O trabalho em que nos vamos integrar é a aerogare para o novo aeroporto de Montréal (…).”
No entanto, a favorável expectativa gerada não durou muito. Em Novembro de 71 escrevia para Lisboa:
“Eu, desiludido com o atelier, onde o trabalho é de uma imbecilidade incrível. Depois da fase correspondente ao ante-projecto do Novo Terminal, foram postos a andar numa manhã 6 colegas, sem outra explicação a não ser falta de trabalho. Aqui é assim! Foi um dia de pânico incrível, à espera da nossa vez. Depois houve uma reunião e as coisas ficaram um pouco mais esclarecidas. Eu, o Mattoso, uma polaca e um húngaro, continuaríamos com trabalho assegurado até ao fim do projecto. Respirámos fundo.”
E em Abril de 72 acrescentava:
“Profissionalmente, o trabalho decorre sem qualquer interesse. Para compensar a frustração, com mais alguns colegas, decidimos formar um “team”, o “team six”. Já dispomos de um pequeno local de trabalho. O que sairá daqui?… Isto é muito duro.”
Fixado definitivamente no Canadá, pondo assim termo à itinerância que marcou a fase mais criativa da sua vida, João Rebelo viu serem-lhe negadas as condições para uma frutuosa maturidade profissional.

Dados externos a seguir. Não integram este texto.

(** X18: the [Result] sent to Notion agrees with the statistics.  When
    the numbers of the round trips of a transformer are all finite, so
    that every page can be sent, the round trips whose page says WIN are
    as many as the winning trades of [get_statistics], those whose page
    says LOSS as many as the losing trades and those whose page says BE as
    many as the break-even trades.  A round trip whose [pnl] is a NaN,
    which the statistics count in no class, is never written:
    [create_roundtrip_entry] fails on it without a request. *)
Theorem page_results_match_statistics (self : Transformer) (s : Statistics)
    (account_name : string) :
  get_statistics self = Some (StatsOf s) ->
  (Forall (fun rt => finite_numbers rt = true) (roundtrips self) ->
   len (pages_with WIN account_name (roundtrips self)) = s_winning_trades s
   /\ len (pages_with LOSS account_name (roundtrips self)) = s_losing_trades s
   /\ len (pages_with BE account_name (roundtrips self)) = s_breakeven_trades s)
  /\ (forall rt srv,
        PrimFloat.is_nan (pnl rt) = true ->
        create_roundtrip_entry rt account_name srv = (None, srv)).
Proof.
  intros Hs. split.
  - intros Hfinite.
    destruct (get_statistics_counts self s Hs) as (_ & -> & -> & -> & _).
    destruct (pages_with_classes account_name (roundtrips self)) as (-> & -> & ->).
    rewrite (nan_pnl_nil (roundtrips self));
      [repeat split; unfold len; cbn [length]; lia|].
    eapply Forall_impl; [exact Hfinite|]. cbn. intros rt Hrt.
    apply finite_not_nan. unfold finite_numbers in Hrt.
    repeat (apply andb_true_iff in Hrt as [Hrt ?]). assumption.
  - intros rt srv Hnan. unfold create_roundtrip_entry.
    rewrite encodable_page_of. now rewrite (nan_not_sendable rt Hnan).
Qed.

Import ReferenceRuntime Samples.

Lemma page_results_match_statistics_witness :
  exists s,
    get_statistics sample_transformer = Some (StatsOf s)
    /\ Forall (fun rt => finite_numbers rt = true) (roundtrips sample_transformer)
    /\ len (pages_with WIN "acct" (roundtrips sample_transformer)) = 1
    /\ len (pages_with WIN "acct" (roundtrips sample_transformer)) = s_winning_trades s
    /\ len (pages_with LOSS "acct" (roundtrips sample_transformer)) = s_losing_trades s
    /\ len (pages_with BE "acct" (roundtrips sample_transformer)) = s_breakeven_trades s
    /\ Forall (fun rt => create_roundtrip_entry rt "acct" fresh_server = (None, fresh_server))
         nan_roundtrips
    /\ length nan_roundtrips = 1%nat.
Proof.
  destruct (get_statistics sample_transformer) as [[|s]|] eqn:E;
    [exfalso; vm_compute in E; discriminate | | exfalso; vm_compute in E; discriminate].
  exists s. split; [reflexivity|].
  assert (Hfinite : Forall (fun rt => finite_numbers rt = true)
                      (roundtrips sample_transformer))
    by (vm_compute; repeat constructor).
  split; [exact Hfinite|]. split; [vm_compute; reflexivity|].
  destruct (page_results_match_statistics sample_transformer s "acct" E) as [Hcount Hnan].
  destruct (Hcount Hfinite) as (Hw & Hl & Hb).
  split; [exact Hw|]. split; [exact Hl|]. split; [exact Hb|].
  split; [|vm_compute; reflexivity].
  apply Forall_forall. intros rt Hrt. apply Hnan.
  apply list_elem_of_In in Hrt. vm_compute in Hrt.
  destruct Hrt as [<-|[]]. vm_compute. reflexivity.
Defined.

End ResultFacts.

(** ** The matcher: numbering and pairing per contract *)

Module PairingFacts.
Import Transformer MatcherSpec MatcherFacts.

(** *** The numbering of the round trips *)

Lemma ids_after_app (start : Z) (n m : nat) :
  ids_after start (n + m) = ids_after start n ++ ids_after (start + Z.of_nat n) m.
Proof.
  unfold ids_after. rewrite seq_app, map_app. f_equal.
  replace (1 + n)%nat with (n + 1)%nat by lia.
  rewrite <- (fmap_add_seq n 1 m). rewrite <- list_fmap_compose.
  apply map_ext. intros i. cbn. lia.
Qed.

Section Numbering.
Context `{PyRuntime}.
(** X28: with a positive VERDICT_DBL_MIN and a VERDICT_DBL_MAX that is not
    negative, the scaled Jacobian of every five vertices is a real number
    that does not exceed VERDICT_DBL_MAX. *)
Theorem v_pyramid_scaled_jacobian_at_most_max :
  forall (v_tet_jacobian : Z -> list xyz -> double)
         (VERDICT_DBL_MIN VERDICT_DBL_MAX : double)
         (num_nodes : Z) (v0 v1 v2 v3 v4 : xyz),
    0 < VERDICT_DBL_MIN ->
    0 <= VERDICT_DBL_MAX ->
    exists r : double,
      v_pyramid_scaled_jacobian v_tet_jacobian VERDICT_DBL_MIN VERDICT_DBL_MAX
        num_nodes [v0; v1; v2; v3; v4] = Some r /\
      r <= VERDICT_DBL_MAX.
Proof.
  intros J dmin dmax num_nodes v0 v1 v2 v3 v4 Hmin Hmax.
  destruct (existsb (fun l => dlt l dmin) (pyramid_edge_lengths v0 v1 v2 v3 v4))
    eqn:Hg.
  - exists 0. split; [|exact Hmax].
    rewrite scaled_jacobian_unfold. cbv zeta. rewrite guard_as_existsb, Hg.
    reflexivity.
  - apply guard_false_forall in Hg.
    eexists. split.
    + apply (v_pyramid_scaled_jacobian_capped J dmin dmax num_nodes
               v0 v1 v2 v3 v4 Hmin Hg).
    + apply Rmin_r.
Qed.

Lemma ratio_sign (j d : double) :
  0 < d -> (j / d < 0 <-> j < 0) /\ (0 < j / d <-> 0 < j).
Proof.
  intros Hd. pose proof (Rinv_0_lt_compat _ Hd) as Hi. unfold Rdiv.
  repeat split; intros H; nra.
Qed.
(** C4 (as the code behaves): when the payload's [content.message] is
    present, [broadcast] sends every target one frame, in order: the whole
    payload to a target on the [audience.message] allow-list, and to any
    other target the payload without [content.message] when that field
    is truthy, or the whole payload when it is falsy. *)
Theorem broadcast_frames ts data w lo hi kvs akvs ckvs allow mv :
  allocd (w_heap w) lo hi data (JObj kvs) -> hi <= w_next w ->
  depth (JObj kvs) <= recursion_limit ->
  assoc "audience" kvs = Some (JObj akvs) -> assoc "message" akvs = Some (JArr allow) ->
  assoc "content" kvs = Some (JObj ckvs) -> assoc "message" ckvs = Some mv ->
  fst (broadcast ts data w) = Ok ts /\
  w_sent (snd (broadcast ts data w)) =
    (w_sent w ++ map (frame_for (JObj kvs) allow mv) ts)%list.
Proof.
  intros Hal Hhi Hd Ha Ham Hc Hcm.
  destruct (broadcast_loop_spec ts data w lo hi kvs akvs ckvs allow mv Hal Hhi Hd Ha Ham Hc Hcm)
    as (H1 & H2 & _).
  rewrite broadcast_eq. destruct (broadcast_loop ts data w) as [r w']. simpl in *. subst r.
  split; [reflexivity | exact H2].
Qed.

Lemma broadcast_frames_witness :
  let w := sample_world [] ["1092"; "2001"] in
  let ts := [mkConn "1092" (JStr "72"); mkConn "2001" (JStr "99")] in
  allocd (w_heap w) 0 (w_next w) sample_data (JObj sample_kvs) /\
  fst (broadcast ts sample_data w) = Ok ts /\
  w_sent (snd (broadcast ts sample_data w)) =
    (w_sent w ++ map (frame_for (JObj sample_kvs) [JStr "72"]
       (JStr "Payment request report generation has finished.")) ts)%list.
Proof.
  cbv zeta. split; [exact sample_allocd |].
  apply (broadcast_frames _ _ (sample_world [] ["1092"; "2001"]) 0 (snd sample_alloc) sample_kvs sample_audience sample_content);
    first [exact sample_allocd | exact sample_depth | reflexivity].
Defined.
(** X2: a valid subscribe for an address that has no document, building a
    document the schema accepts, is answered 201 and appends exactly one
    document, after all the others: active, dated now, never mailed, with
    the trimmed name of the request and with the interests of the request,
    or ['all'] when the request has none or an empty array. *)
Theorem subscribe_creates req now w :
  let address := normalizeEmail (email req) in
  Validator.collect (subscribeChecks req) = [] →
  Newsletter.findOne address (store w) = None →
  Schema.validate
    (Newsletter.create address (Validator.trim <$> name req)
       (Js.orArray (interests req) ["all"]) (ip req) (userAgent req) now)
    = true →
  ∃ d,
    store (subscribe req now w).2 = store w ++ [d]
    ∧ (subscribe req now w).1
        = Normal (json 201 true "Successfully subscribed to newsletter!"
                    (Some (Subscription address (Newsletter.name d)
                             (Newsletter.interests d) (Some now))))
    ∧ Newsletter.email d = address
    ∧ Newsletter.isActive d = true
    ∧ Newsletter.subscriptionDate d = now
    ∧ Newsletter.emailCount d = 0
    ∧ Newsletter.lastEmailSent d = None
    ∧ Newsletter.name d = Validator.trim <$> name req
    ∧ Newsletter.interests d
        = match interests req with
          | Some (tag :: tags) => tag :: tags
          | _ => ["all"]
          end.
Proof.
  intros address Hvalid Hfind Hschema. rewrite subscribe_run. cbn zeta.
  rewrite Hvalid. cbn [bool_decide decide_rel negb]. simpl.
  fold address. rewrite Hfind.
  rewrite saveNew_fresh by done.
  match goal with
  | |- context [EmailService.sendNewsletterConfirmation ?e ?n ?w'] =>
      destruct (sendNewsletterConfirmation_spec e n w')
        as (s & t & o & ->)
  end.
  eexists. split; [reflexivity |].
  unfold Newsletter.preSave, Js.orArray.
  destruct (interests req) as [[| tag tags] |]; simpl; by repeat split.
Qed.
(** * The load-balancer BPF reconciler of pkg/loadbalancer/experimental

    A shallow embedding of [bpf_reconciler.go]: the identifier allocator,
    the reference-counted backend registry, the per-frontend reconciliation
    ([updateFrontend], [deleteFrontend]), the NodePort expansion of [Update]
    and [Delete], and the pruning sweeps.

    Go maps are finite maps ([gmap]), [sets.Set] is [gset]; machine integers
    are [Z] with their wrap-around written out.  The table driver is a
    parameter: every driver call is recorded in a trace together with its
    outcome. *)

From Stdlib Require Import ZArith Lia Sorting.Sorted Sorting.Permutation.
From Stdlib Require Structures.OrderedTypeEx.
From stdpp Require Import base gmap sets list sorting strings pretty.

Open Scope Z_scope.

#[local] Set Warnings "-clear-no-such-hyp".

(** ** Machine integers *)

(** [loadbalancer.ID] values are unsigned 32-bit; [x++] wraps. *)
Definition wrap32 (x : Z) : Z := x mod 2 ^ 32.
(** [uint16(x)] conversions. *)
Definition uint16 (x : Z) : Z := x mod 2 ^ 16.
(** Go's [int] is 64-bit two's complement; [x++] and [x--] wrap. *)
Definition wrap_int (x : Z) : Z := (x + 2 ^ 63) mod 2 ^ 64 - 2 ^ 63.

(** ** Addresses *)

(** Go's [net/netip.Addr]: the zero value, an IPv4 address, or an IPv6
    address with its zone. *)
Module netip.

Inductive Addr : Type :=
| Zero
| V4 (a : N)
| V6 (a : N) (zone : string).

Definition BitLen (ip : Addr) : Z :=
  match ip with Zero => 0 | V4 _ => 32 | V6 _ _ => 128 end.

Definition Is6 (ip : Addr) : bool :=
  match ip with V6 _ _ => true | _ => false end.

Definition bits (ip : Addr) : N :=
  match ip with Zero => 0%N | V4 a => a | V6 a _ => a end.

Definition Zone (ip : Addr) : string :=
  match ip with V6 _ z => z | _ => EmptyString end.

Definition IsUnspecified (ip : Addr) : bool :=
  match ip with
  | V4 a => N.eqb a 0
  | V6 a z => N.eqb a 0 && bool_decide (z = EmptyString)
  | Zero => false
  end.

(** [Compare] orders by bit length, then by the address bits, then (for
    IPv6) by zone; the result is -1, 0 or +1. *)
Definition Compare (ip ip2 : Addr) : Z :=
  if BitLen ip <? BitLen ip2 then -1
  else if BitLen ip2 <? BitLen ip then 1
  else match N.compare (bits ip) (bits ip2) with
       | Lt => -1
       | Gt => 1
       | Eq =>
           if Is6 ip then
             match String.compare (Zone ip) (Zone ip2) with
             | Lt => -1
             | Gt => 1
             | Eq => 0
             end
           else 0
       end.

#[global] Instance Addr_eq_dec : EqDecision Addr.
Proof. solve_decision. Defined.

Definition to_sum (ip : Addr) : unit + (N + N * string) :=
  match ip with
  | Zero => inl tt
  | V4 a => inr (inl a)
  | V6 a z => inr (inr (a, z))
  end.

Definition of_sum (s : unit + (N + N * string)) : Addr :=
  match s with
  | inl _ => Zero
  | inr (inl a) => V4 a
  | inr (inr (a, z)) => V6 a z
  end.

#[global] Instance Addr_countable : Countable Addr.
Proof. apply (inj_countable' to_sum of_sum). by intros []. Defined.

End netip.

(** [cmtypes.AddrCluster]: an IP address with a cluster identifier. *)
Record AddrCluster : Type := mkAddrCluster {
  ac_addr : netip.Addr;
  ac_clusterID : Z
}.

Definition AddrClusterFrom (addr : netip.Addr) (clusterID : Z) : AddrCluster :=
  mkAddrCluster addr clusterID.

(** [loadbalancer.L3n4Addr]: address, protocol, port and scope. *)
Record L3n4Addr : Type := mkL3n4Addr {
  AddrCluster_ : AddrCluster;
  Protocol : string;
  Port : Z;
  Scope : Z
}.

Definition IsIPv6 (a : L3n4Addr) : bool := netip.Is6 (ac_addr (AddrCluster_ a)).

Definition set_AddrCluster (a : L3n4Addr) (ac : AddrCluster) : L3n4Addr :=
  mkL3n4Addr ac (Protocol a) (Port a) (Scope a).

#[global] Instance AddrCluster_eq_dec : EqDecision AddrCluster.
Proof. solve_decision. Defined.
#[global] Instance AddrCluster_countable : Countable AddrCluster.
Proof.
  apply (inj_countable' (λ a, (ac_addr a, ac_clusterID a))
                        (λ p, mkAddrCluster p.1 p.2)).
  by intros [].
Defined.

#[global] Instance L3n4Addr_eq_dec : EqDecision L3n4Addr.
Proof. solve_decision. Defined.
#[global] Instance L3n4Addr_countable : Countable L3n4Addr.
Proof.
  apply (inj_countable' (λ a, (AddrCluster_ a, Protocol a, Port a, Scope a))
                        (λ p, mkL3n4Addr p.1.1.1 p.1.1.2 p.1.2 p.2)).
  by intros [].
Defined.

(** The zero value of [L3n4Addr]. *)
Definition zeroAddr : L3n4Addr :=
  mkL3n4Addr (mkAddrCluster netip.Zero 0) EmptyString 0 0.

Definition AddrCluster_Is6 (ac : AddrCluster) : bool := netip.Is6 (ac_addr ac).
Definition AddrCluster_IsUnspecified (ac : AddrCluster) : bool :=
  netip.IsUnspecified (ac_addr ac).
Lemma move_loop_lap (m : nat) h a (c : Z) :
  Forall (λ f, 0 < time f) (frames_of h a) →
  repeatAt a = 0 → valid_cursor h a → 0 < c →
  move_loop (length (frames_of h a) + m) h
    (set_elapsedMillis a (c + total_time (frames_of h a)))
  = move_loop m h (set_elapsedMillis a c).
Proof.
  intros Hpos Hr Hv Hc. pose proof Hv as [Hlo Hhi].
  set (fs := frames_of h a) in *.
  set (i := Z.to_nat (frame a)).
  set (k := (length fs - i)%nat).
  assert (Hsplit : total_time fs = total_time (take i fs) + total_time (drop i fs)).
  { by rewrite <- total_time_app, take_drop. }
  assert (Hi : 0 ≤ total_time (take i fs)).
  { apply total_time_nonneg, Forall_take, Hpos. }
  (* up to the end of the array, then the wrap to frame 0 *)
  assert (Hwrap : Nat.iter k (step h) a = set_frame a 0).
  { replace k with (S (length fs - 1 - i)) by lia.
    rewrite Nat.iter_succ, iter_step_inside by (fold fs; lia).
    rewrite step_wraps; cbn.
    - by rewrite Hr.
    - change (frames_of h _) with fs. lia. }
  pose proof (move_loop_run k (i + m) h a (c + total_time (take i fs))
                Hpos Hlo ltac:(fold fs; lia) ltac:(lia)) as Hseg1.
  fold fs i in Hseg1.
  rewrite (take_ge (drop i fs)) in Hseg1 by (rewrite length_drop; lia).
  rewrite Hwrap in Hseg1.
  (* from frame 0 back to the starting frame *)
  pose proof (move_loop_run i m h (set_frame a 0) c
                Hpos ltac:(done) ltac:(change (frames_of h _) with fs; cbn; lia) Hc)
    as Hseg2.
  change (frames_of h (set_frame a 0)) with fs in Hseg2.
  cbn [frame set_frame Z.to_nat drop] in Hseg2.
  rewrite <- Hwrap in Hseg2 at 2.
  rewrite <- Nat.iter_add in Hseg2.
  replace (i + k)%nat with (length fs) in Hseg2 by lia.
  unfold fs in Hseg2 at 2. rewrite iter_step_lap in Hseg2 by done.
  change (drop (Z.to_nat 0) fs) with fs in Hseg2.
  rewrite <- Hseg2, <- Hseg1.
  replace (length fs + m)%nat with (k + (i + m))%nat by lia.
  f_equal. f_equal. lia.
Qed.

(** In exact arithmetic a lap more on the clock is consumed by one pass
    over the frames. *)
Lemma move_whole_lap_integral h a (d : Z) :
  Forall (λ f, 0 < time f) (frames_of h a) →
  repeatAt a = 0 → valid_cursor h a →
  0 < elapsedMillis a + d →
  ∃ n : nat, ∀ fuel : nat, (n ≤ fuel)%nat →
    move fuel h a (d + total_time (frames_of h a)) = move fuel h a d ∧
    ∃ a', move fuel h a d = Ok a'.
Proof.
  intros Hpos Hr Hv Hc.
  assert (Hra : valid_repeatAt h a).
  { unfold valid_repeatAt, valid_cursor in *. lia. }
  set (m := S (Z.to_nat (elapsedMillis a + d))).
  exists (length (frames_of h a) + m)%nat. intros fuel Hfuel.
  destruct (move_finishes h a d Hpos m (le_n _)) as [Hfin _].
  destruct (move_finishes h a d Hpos fuel ltac:(lia)) as [_ Hok].
  split; [|by apply Hok].
  pose proof (move_loop_lap m h (set_elapsedMillis a (elapsedMillis a + d))
                (elapsedMillis a + d) Hpos Hr Hv Hc) as Hlap.
  change (frames_of h (set_elapsedMillis a _)) with (frames_of h a) in Hlap.
  replace (set_elapsedMillis (set_elapsedMillis a (elapsedMillis a + d))
             (elapsedMillis a + d + total_time (frames_of h a)))
    with (set_elapsedMillis a (elapsedMillis a + (d + total_time (frames_of h a))))
    in Hlap by (unfold set_elapsedMillis; cbn; f_equal; lia).
  change (set_elapsedMillis (set_elapsedMillis a (elapsedMillis a + d))
            (elapsedMillis a + d))
    with (set_elapsedMillis a (elapsedMillis a + d)) in Hlap.
  unfold move in *.
  rewrite (move_loop_mono _ _ _ _ Hlap Hfin fuel Hfuel).
  symmetry. apply (move_loop_mono m _ _ _ eq_refl Hfin). lia.
Qed.

(** X10.  One lap more or less makes no difference where the clock
    arithmetic is exact: with [repeatAt] 0, integral durations in
    (0, 2^53], an integral clock and [millis] that are not negative with
    time on the clock, and [elapsedMillis + millis + T <= 2^53] for [T]
    the sum of all durations, [move(millis + T)] ends in the state
    [move(millis)] ends in. *)
Theorem move_whole_lap h a (d : Z) :
  Forall (λ f, 0 < time f ≤ 2 ^ 53) (frames_of h a) →
  repeatAt a = 0 → valid_cursor h a →
  0 ≤ elapsedMillis a → 0 ≤ d → 0 < elapsedMillis a + d →
  elapsedMillis a + d + total_time (frames_of h a) ≤ 2 ^ 53 →
  ∃ n : nat, ∀ fuel : nat, (n ≤ fuel)%nat →
    move fuel h a (d + total_time (frames_of h a)) = move fuel h a d ∧
    ∃ a', move fuel h a d = Ok a'.
Proof.
  intros Hex Hr Hv _ _ Hc _.
  exact (move_whole_lap_integral h a d (exact_times_positive _ Hex) Hr Hv Hc).
Qed.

Do valor e interesse da sua produção arquitectónica, dispersa e fragmentada, reunida nesta exposição mercê dum esforço assinalável dos respectivos responsáveis, sob a égide do Instituto Açoriano de Cultura, outras vozes falarão. No âmbito deste texto cabe sobretudo pôr em evidência a actividade dum arquitecto que, assumindo firmemente os valores da autenticidade e da coerência na criação artística, protagonizou um caso exemplar de responsabilidade social e ética no campo da sua profissão. Na arquitectura, como na vida, João Rebelo foi uma pessoa inteira.
Notas
(1) Semana de Estudos só Instituto Açoriano de Cultura, Ponta Delgada, 3 a 8 de Abril de 1961 (nota dos editores)
(2) Exposição de Arquitectura Religiosa Contemporânea, Ponta Delgada, Janeiro de 1954. Foi inaugurada na Igreja de S. Nicolau, Lisboa, em 1953 (nota dos editores)
PEREIRA, Nuno Teotónio. “Uma vida nómada: uma obra fragmentada: uma pessoa inteira”. João Correia Rebelo: um Arquitecto Moderno nos Açores. Angra do Heroísmo: Instituto Açoriano de Cultura, 2002, pp. 13-17. [Catálogo de exposição]
Existe original impresso, set. 2002, 4 p.
JOÃO CORREIA REBELO (1923-2006). Arquiteto.